Nothing
#' Filter the Invalsi data by subject, school grade and year.
#'
#' @description This function filters the database of Invalsi scores (see \code{\link{Get_Invalsi_IS}}) by school year, education grade and subject and returns a dataframe in wide format.
#' Each row corresponds to one territorial unit (either municipality or province); the numerical variables are three (the mean score, the score's standard deviation and the students coverage percentage) for each selected subject.
#'
#' @param data Object of class \code{tbl_df}, \code{tbl} and \code{data.frame}.
#' The raw Invalsi survey data that has to be filtered, obtained as output of the \code{\link{Get_Invalsi_IS}} function.
#' If \code{NULL}, it will be downloaded automatically, but not saved in the global environment.
#' \code{NULL} by default
#' @param subj Character. The school subject(s) to include, among \code{"Englis_listening"}/\code{"ELI"}, \code{"English_reading"}/\code{"ERE"}, \code{"Italian"}/\code{"ITA"} and \code{"Mathematics"}/\code{"MAT"}. All four by default.
#' @param grade Numeric. The school grade to chose. Either \code{2} (2nd year of primary school), \code{5} (last year of primary school), \code{8} (last year of middle shcool), \code{10} (2nd year of high school) or \code{13} (last year of school). \code{8} by default
#' @param level Character. The level of aggregation of Invalsi census data. Either \code{"NUTS-3"}, \code{"Province"}, \code{"LAU"}, \code{"Municipality"}.
#' If an input dataframe is provided, please select the same level of aggregation. \code{"LAU"} by default
#' @param WLE Logical.

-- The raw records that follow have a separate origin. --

Lemma backstop_steps n p signer rd st now r :
  matcher_ok n st → pc_ok (POrder p) (AtBackstop now r) →
  steps_to n (POrder p) (AtBackstop now r) (advance_order E p signer rd st (AtBackstop now r)).
Proof.
  intros Hm [Hr Hx]. cbn [advance_order]. pose proof (proj2 Hm (op_market_id p)) as Hs.
  set (o := new_order p _). destruct (demand o r) as [req|].
  - destruct (asked_ok (fill_or_kill_failed r) (maker_of st (op_market_id p)) (backstop_config (en_dep E)) (no_side o) req Hs Hcfg)
      as (s & acc & -> & Hs' & Hprice). rewrite ret_bind. cbv beta iota.
    apply steps_to_ret; [|by apply matcher_ok_maker]. cbn [pc_ok]. destruct acc as [[price k]|]; [|done].
    eapply ticks_ok_with_fill; [done|by eapply Hprice].
  - destruct (resting_id r) as [id|] eqn:Hid; [|by apply steps_to_ret].
    destruct (asked_ok true (maker_of st (op_market_id p)) (backstop_config (en_dep E)) (no_side o) (resting_qty r) Hs Hcfg)
      as (s & acc & -> & Hs' & Hprice). rewrite ret_bind. cbv beta iota.
    apply steps_to_ret; [|by apply matcher_ok_maker]. destruct acc as [[price k]|]; [|done].
    cbn [pc_ok]. split_and!; [done|by apply Hx|by eapply Hprice].
Qed.

(** The reads of a book and of a backstop that an update or a query of the depth makes. *)
Lemma depth_total n st m levels :
  matcher_ok n st →
  ∃ book, match books st !! m with Some b => Book.snapshot b levels | None => Ret snapshot_default end = Ret book.
Proof.
  intros Hm. destruct (proj1 Hm m) as [Hr _]. unfold book_of in Hr.
  destruct (books st !! m); [|by eexists]. eexists. by apply snapshot_correct.
Qed.
(** An order past its nonce check, then a snapshot while it runs. *)
Definition save_schedule : list Move := [Begin 0 PersistSnapshot; Run 0].

Lemma live_snapshot_refuses_witness :
  ∃ s s' p, demo_reach s ∧ rtc (sys_step demo_enclave demo_host anything) s s' ∧
    sy_tasks s' !! 0%nat = Some (TaskDone (Saved p)) ∧ accepts (apply_persisted_state new_state p) 7 1 = false.
Proof.
  set (opening := [Arrive 0 (POrder (demo_payload Sell 100200 5 GoodTilCancel false 1)) 7; Go 0; Go 0]).
  set (before := λ s : System, (sy_tasks s !! 0%nat, (λ h, (hd_signer h, hd_nonce h, admitted (hd_pc h))) <$> sy_handlers s !! 0%nat)).
  set (save := λ s : System, play_demo s save_schedule).
  assert (Hv : before <$> play_demo (sys_start quoted_state) opening = Some (None, Some (7, 1, true))) by by vm_compute.
  assert (Hw : (play_demo (sys_start quoted_state) opening ≫= λ s, save s ≫= λ s', (λ t, (s, s', t)) <$> sy_tasks s' !! 0%nat)
                 ≫= (λ r, match r.2 with TaskDone (Saved p) => Some () | _ => None end) = Some ()) by by vm_compute.
  apply bind_Some in Hw as ([[s s'] t] & Hw & Ht). apply bind_Some in Hw as (s1 & Hs & Hw).
  apply bind_Some in Hw as (s2 & Hs' & Hw). apply fmap_Some in Hw as (t1 & Htask & [= -> -> ->]).
  cbn [snd] in Ht. destruct t1 as [| | | | | | | | | | | |[| |p| | | |]]; try discriminate Ht. clear Ht.
  rewrite Hs in Hv. injection Hv as Hnone Hh. apply fmap_Some in Hh as (h & Hh & [= -> Hn Ha]).
  exists s1, s2, p. pose proof (play_demo_reach opening s1 Hs) as Hr.
  pose proof (play_steps demo_enclave demo_host anything demo_reading demo_reading_typed demo_answers I save_schedule s1 s2 Hs') as Hrun.
  clear Hs Hs'. split; [exact Hr|]. split; [exact Hrun|]. split; [exact Htask|].
  apply (proj1 (proj2 (live_snapshot_refuses demo_enclave demo_host anything quoted_state s1 s2 0%nat p new_state Hr Hrun
    ltac:(congruence) Htask)) 0%nat h 1 Hh (eq_sym Ha)). rewrite <- Hn. reflexivity.
Defined.

(** C10: The open-interest index in the presence of everything else.  From a state whose index is what the
    chain showed, against providers that answer from a fixed history or fail, whatever handlers and tasks
    run between a scan's read of the index, its calls and its write: at every moment every entry of
    a configured market is the set of portfolios touched before some block, never below the one it resumes from. *)
Theorem interleaved_index_complete E H answers touched st s :
  (∀ an, answers an → honest (ho_signature H) touched (an_provider an)) →
  index_ok (onchain (en_dep E)) touched (ho_contracts H) st → sys_reach E H answers st s →
  ∀ m c keys next, ho_contracts H !! m = Some c → oi_index (sy_state s) !! m = Some (keys, next) →
    ∃ n, 0 ≤ next ≤ n ∧ ∀ k, k ∈ keys ↔ ∃ b, 0 ≤ b < n ∧ k ∈ topic_keys (touched c (onchain (en_dep E) m) b).
Proof.
  intros Hh Hst Hr m c keys next Hc Hk. destruct (sys_reach_interest E H answers touched Hh st s Hst Hr) as [Hi _ _].
  destruct (Hi m c (keys, next) Hc Hk) as (n & Hn & Hs). cbn [fst snd] in Hn, Hs. exists n.
  split; [done|]. intros k. rewrite Hs. apply elem_of_seen.
Qed.

(** A scan with an order between its read and its write. *)
Definition scan_host : Host := {|
  ho_u256 := checked_u256; ho_rpc_url := Some "rpc"; ho_signature := 0; ho_sort := id;
  ho_feeds := ∅; ho_contracts := {[demo_market := 9]}; ho_monitor := None; ho_seeding := false |}.
Definition scan_answers : Answers := {|
  an_load := λ _ _, None; an_provider := demo_provider; an_live := λ _, ∅; an_funding := ∅;
  an_broadcast := λ _ _, None; an_now := 0 |}.
Definition scan_schedule : list Move :=
  [Begin 0 (InterestPoll [(demo_market, 9)]); Run 0; Arrive 0 (POffer (demo_offer Sell 100300 4 1)) 7] ++
  replicate 4 (Go 0) ++ [Run 0; Run 0].
Lemma margin_or tick qty lev :
  typed_or False (λ m, 0 ≤ m < 2 ^ 128) (expect (i256_try_from (required_margin tick qty lev))).
Proof using All.
  pose proof (required_margin_range tick qty lev) as Hr. rewrite i256_try_from_exact by int_range. exact Hr.
Qed.

Lemma realized_close_typed sz entry funding close tick current :
  in_s 128 (realized_close_delta sz entry funding close tick current).
Proof using All.
  unfold realized_close_delta. cbv zeta. case_decide; [int_range|].
  set (pnl := i128_add _ _). assert (Hp : in_s 128 pnl) by apply i128_typed. clearbody pnl.
  rewrite i256_try_from_exact by int_range. exact Hp.
Qed.

Lemma signed_fill_typed b q : in_u 64 q → in_s 128 (signed_fill b q).
Proof. destruct b; cbn; int_range. Qed.

(** A folded position, its collateral not yet changed, and the change. *)
Definition fold_result_typed (f : PositionFold) (r : PositionFold * (Z * Z)) : Prop :=
  fold_typed r.1 ∧ collateral r.1 = collateral f ∧ Z.abs r.2.1 ≤ 2 ^ 129 ∧ in_s 128 r.2.2.

Lemma fold_add_typed f fill_signed price qty funding :
  fold_typed f → in_u 64 price → 0 < qty < 2 ^ 64 → in_s 128 funding →
  typed_or False (fold_result_typed f) (fold_add f fill_signed price qty funding).
Proof using All.
  intros [Hs He Hc Hl Htp Hsl Hf] Hp Hq Hfu. unfold fold_add. cbv zeta.
  assert (Hn : u128_add (Z.abs (signed_size f)) qty = Z.abs (signed_size f) + qty) by (apply wrapu_small; int_range).
  assert (Hdiv : as_i128 (Z.abs (signed_size f) + qty) ≠ -1).
  { unfold as_i128, wraps. pose proof (Z.div_mod (Z.abs (signed_size f) + qty + 2 ^ 127) (2 ^ 128) ltac:(lia)).
    pose proof (Z.mod_pos_bound (Z.abs (signed_size f) + qty + 2 ^ 127) (2 ^ 128) ltac:(lia)).
    change (128 - 1) with 127. int_range. }
  rewrite Hn, decide_False by (intros [|[_ ?]]; [lia|done]).
  eapply typed_bind; [apply margin_or|]. intros margin Hm. cbn beta in *. cbn. split; [|split; [done|split; cbn; [lia|int_range]]].
  split; cbn; auto with types; [apply i128_typed|].
  apply quot_typed; [apply i128_typed|done].
Qed.

Lemma fold_close_typed f b price qty funding :
  fold_typed f → in_u 64 price → 0 < qty < 2 ^ 64 → in_s 128 funding →
  typed_or False (fold_result_typed f) (fold_close f b price qty funding).
Proof using All.
  intros [Hs He Hc Hl Htp Hsl Hf] Hp Hq Hfu. unfold fold_close. cbv zeta.
  pose proof (realized_close_typed (signed_size f) (entry_price f) (entry_funding_index f)
    (as_u64 (Z.min qty (Z.abs (signed_size f)))) price funding) as Hd.
  set (close := realized_close_delta _ _ _ _ _ _) in *. clearbody close.
  case_decide.
  - cbn. split; [|split; [done|split; cbn; [int_range|done]]]. split; cbn; auto with types. apply i128_typed.
  - eapply typed_bind; [apply margin_or|]. intros open Ho. cbn beta in *. rewrite i256_add_small by int_range. cbn.
    split; [|split; [done|split; cbn; [int_range|done]]].
    split; cbn; auto with types. apply signed_fill_typed, wrapu_range. lia.
Qed.

Lemma apply_fill_typed f b price qty funding :
  fold_typed f → in_u 64 price → 0 < qty < 2 ^ 64 → in_s 128 funding →
  typed_or (near_end (collateral f))
    (λ r, fold_typed r.1 ∧ Z.abs r.2.1 ≤ 2 ^ 129 ∧ in_s 128 r.2.2 ∧
          (¬ near_end (collateral f) → collateral r.1 = collateral f + r.2.1))
    (apply_fill f b price qty funding).
Proof using All.
  intros Hf Hp Hq Hfu. unfold apply_fill. cbv zeta. eapply typed_bind.
  - apply (typed_or_weaken False _ (fold_result_typed f)); [done|].
    destruct (_ || _); [by apply fold_add_typed|by apply fold_close_typed].
  - intros [f' [d r]] ([Hs He Hc Hl Htp Hsl Hfd] & Hcol & Hd & Hr). cbn [fst snd] in *. rewrite Hcol in *.
    eapply typed_bind; [apply (i256_add_near _ d Hc); lia|]. intros c [Hc' Hx]. cbn. split; [by split|]. by split_and!.
Qed.
End folds.

(** ** Writes to one field of the state *)

Section state.
Context {X : I256} {HL : I256Laws X} {HT : I256Typed X}.
Context (load : Key → MarketId → option (SealedBlob * Z)) (Hload : load_typed load).

Lemma read_typed cache k m p :
  map_Forall (λ _ p, position_typed p) cache → load_single_market_state_cached load cache k m = Some p → position_typed p.
Proof using Hload.
  intros Hc. unfold load_single_market_state_cached. destruct (cache !! (k, m)) as [p'|] eqn:E.
  { intros [= <-]. by eapply (map_Forall_lookup_1 _ _ _ _ Hc). }
  unfold load_single_market_state. destruct (load k m) as [[[|sp] coll]|] eqn:El; try done. intros [= <-].
  destruct (Hload _ _ _ _ El) as [(He & Hs & Hl & Ht & Hsl & Hf) Hcoll]. split; cbn; try done.
  destruct (side_is_buy sp); int_range.
Qed.

Lemma from_existing_typed o lev :
  (∀ p, o = Some p → position_typed p) → in_u 64 lev → fold_typed (from_existing o lev).
Proof.
  intros Ho Hl. destruct o as [p|]; [|by split; cbn; int_range].
  destruct (Ho p eq_refl). by split.
Qed.

Lemma load_and_fold_typed cache k m b price qty funding lev extra :
  map_Forall (λ _ p, position_typed p) cache → in_u 64 price → 0 < qty < 2 ^ 64 → in_s 128 funding →
  in_u 64 lev → 0 ≤ extra < 2 ^ 128 →
  typed_or (∃ p, load_single_market_state_cached load cache k m = Some p ∧ near_end (pm_collateral p))
    (λ r, map_Forall (λ _ p, position_typed p) r.1 ∧ Z.abs r.2.1 ≤ 2 ^ 130 ∧ in_s 128 r.2.2)
    (load_and_fold load cache k m b price qty funding lev extra).
Proof using All.
  intros Hc Hp Hq Hf Hl He. unfold load_and_fold. cbv zeta.
  set (o := load_single_market_state_cached load cache k m).
  assert (Hot : fold_typed (from_existing o lev)) by (apply from_existing_typed; [intros p; by apply read_typed|done]).
  apply (typed_or_weaken (near_end (collateral (from_existing o lev)))).
  { destruct o as [p|]; cbn; [intros Hn; by exists p|]. unfold near_end. lia. }
  eapply typed_bind; [by apply apply_fill_typed|].
  intros [f [d r]] (Hft & Hd & Hr & Hcol). cbn [fst snd] in *. rewrite (i256_add_small d extra) by int_range. rewrite ret_bind.
  assert (Hor : in_s 256 (collateral f + extra) ∨ near_end (collateral (from_existing o lev))).
  { set (c0 := collateral (from_existing o lev)) in *.
    destruct (decide (- 2 ^ 255 + 2 ^ 131 ≤ c0 ≤ 2 ^ 255 - 2 ^ 131)) as [Hn|Hn]; [left|right; unfold near_end; lia].
    rewrite Hcol by (unfold near_end; lia). int_range. }
  eapply typed_bind; [apply (i256_add_or _ _ extra (ft_collateral f Hft)); [int_range|exact Hor]|].
  intros c [Hcc _]. cbn. split; [|split; [lia|done]].
  case_decide; [by apply map_Forall_delete|]. apply map_Forall_insert_2; [|done]. destruct Hft. by split.
Qed.

Lemma realized_usd_typed delta m : in_s 128 (realized_delta_to_usd delta m).
Proof using HL HT.
  unfold realized_delta_to_usd. cbv zeta. set (raw := default _ (i128_try_from _)). clearbody raw.
  set (usd := Z.quot _ _). assert (Hu : in_s 128 usd).
  { apply quot_typed; [by apply sat_s_typed|]. unfold price_scale_for_market. by case_decide. }
  clearbody usd. rewrite i256_try_from_exact by int_range. exact Hu.
Qed.

Lemma queue_typed check pending trader delta :
  map_Forall (λ _ d, in_s 256 d) pending → in_s 128 delta →
  typed_or (∃ account asset d, check = Some (account, asset) ∧ pending !! (trader, asset) = Some d ∧ near_end d)
    (map_Forall (λ _ d, in_s 256 d)) (queue_realized_pnl check pending trader delta).
Proof using HL HT.
  intros Hp Hd. unfold queue_realized_pnl. case_decide; [done|]. destruct check as [[account asset]|]; [|done].
  destruct (pending !! (trader, asset)) as [d0|] eqn:E; cbn [default from_option id].
  - eapply typed_bind.
    + apply (typed_or_weaken (near_end d0)); [intros Hn; by exists account, asset, d0|].
      apply i256_add_near; [by apply (map_Forall_lookup_1 _ _ _ _ Hp E)|int_range].
    + intros d [Hd' _]. cbn. by apply map_Forall_insert_2.
  - rewrite i256_add_small by int_range. cbn. apply map_Forall_insert_2; [int_range|done].
Qed.
End state.

(** A field that a step writes, the others unchanged. *)
Ltac other_fields := split; cbn in *; try done.

Lemma maker_typed st m s m' :
  (∀ m, in_s 128 (cumulative_pnl (maker_of st m))) → in_s 128 (cumulative_pnl s) →
  in_s 128 (cumulative_pnl (maker_of (put_maker st m s) m')).
Proof.
  intros Hst Hs. unfold maker_of, put_maker. cbn. destruct (decide (m' = m)) as [->|Hne]; [by rewrite lookup_insert_eq|].
  rewrite lookup_insert_ne by done. apply Hst.
Qed.

Lemma put_maker_typed st m s : state_typed st → in_s 128 (cumulative_pnl s) → state_typed (put_maker st m s).
Proof. intros [H1 H2 H3 H4 H5 H6 H7] Hs. split; try done. intros m'. by apply maker_typed. Qed.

Whether the variable to choose should be the average WLE score rather that the percentage of sufficient tests, if both are available. \code{FALSE} by default
#' @param Year Numeric or character value. Reference school year for the data (last available is 2022/23).
#' Available in the formats: \code{2022}, \code{"2021/2022"}, \code{202122}, \code{20212022}. \code{2023} by default
#' @param verbose Logical. If \code{TRUE}, the function informs about the time needed. \code{TRUE} by default.
#' @param autoAbort Logical. In case any data must be retrieved, whether to automatically abort the operation and return NULL in case of missing internet connection or server response errors. \code{FALSE} by default.
#'
#'
#'
#'
#' @return An object of class \code{tbl_df}, \code{tbl} and \code{data.frame}. For all subjects and school grades, the variables indicate:
#'
#' \itemize{
#' \item \code{M} The mean score, either WLE or percentage of sufficient tests
#' \item \code{S} The standard deviation of the score
#' \item \code{C} The students coverage percentage (expressed in the scale 1 - 100)
#' }
#'
#'
#'
#'
#' @examples
#'
#'
#'
#' Util_Invalsi_filter(subj = c("Italian", "Mathematics"), grade = 5, level = "NUTS-3", Year = 2023,
#' WLE = FALSE, data = example_Invalsi23_prov)
#'
#' Util_Invalsi_filter(subj = c("Italian", "Mathematics"), grade = 5, level = "NUTS-3", Year = 2023,
#' WLE = TRUE, data = example_Invalsi23_prov)
#'
#' Invalsi23_high <- Util_Invalsi_filter(subj = "Italian", grade = c(10,13), level = "NUTS-3",
#' Year = 2023, data = example_Invalsi23_prov)
#'
#'
#' summary(Invalsi23_high)
#'
#' @export
Util_Invalsi_filter <- function(data = NULL, subj=c("ELI", "ERE", "ITA", "MAT"), grade = 8, level = "LAU", WLE=FALSE,
Year = 2023, verbose = TRUE, autoAbort = FALSE){
starttime <- Sys.time()
while(is.null(data)){
data <- Get_Invalsi_IS(level = level, verbose = verbose, autoAbort = autoAbort)
if(is.null(data)){
if(!autoAbort){
holdOn <- ""
message("Error during Invalsi data retrieving. Would you abort the whole operation or retry?",
" - To abort the operation, press `A` \n",
" - To retry data retrieving, press any other key \n")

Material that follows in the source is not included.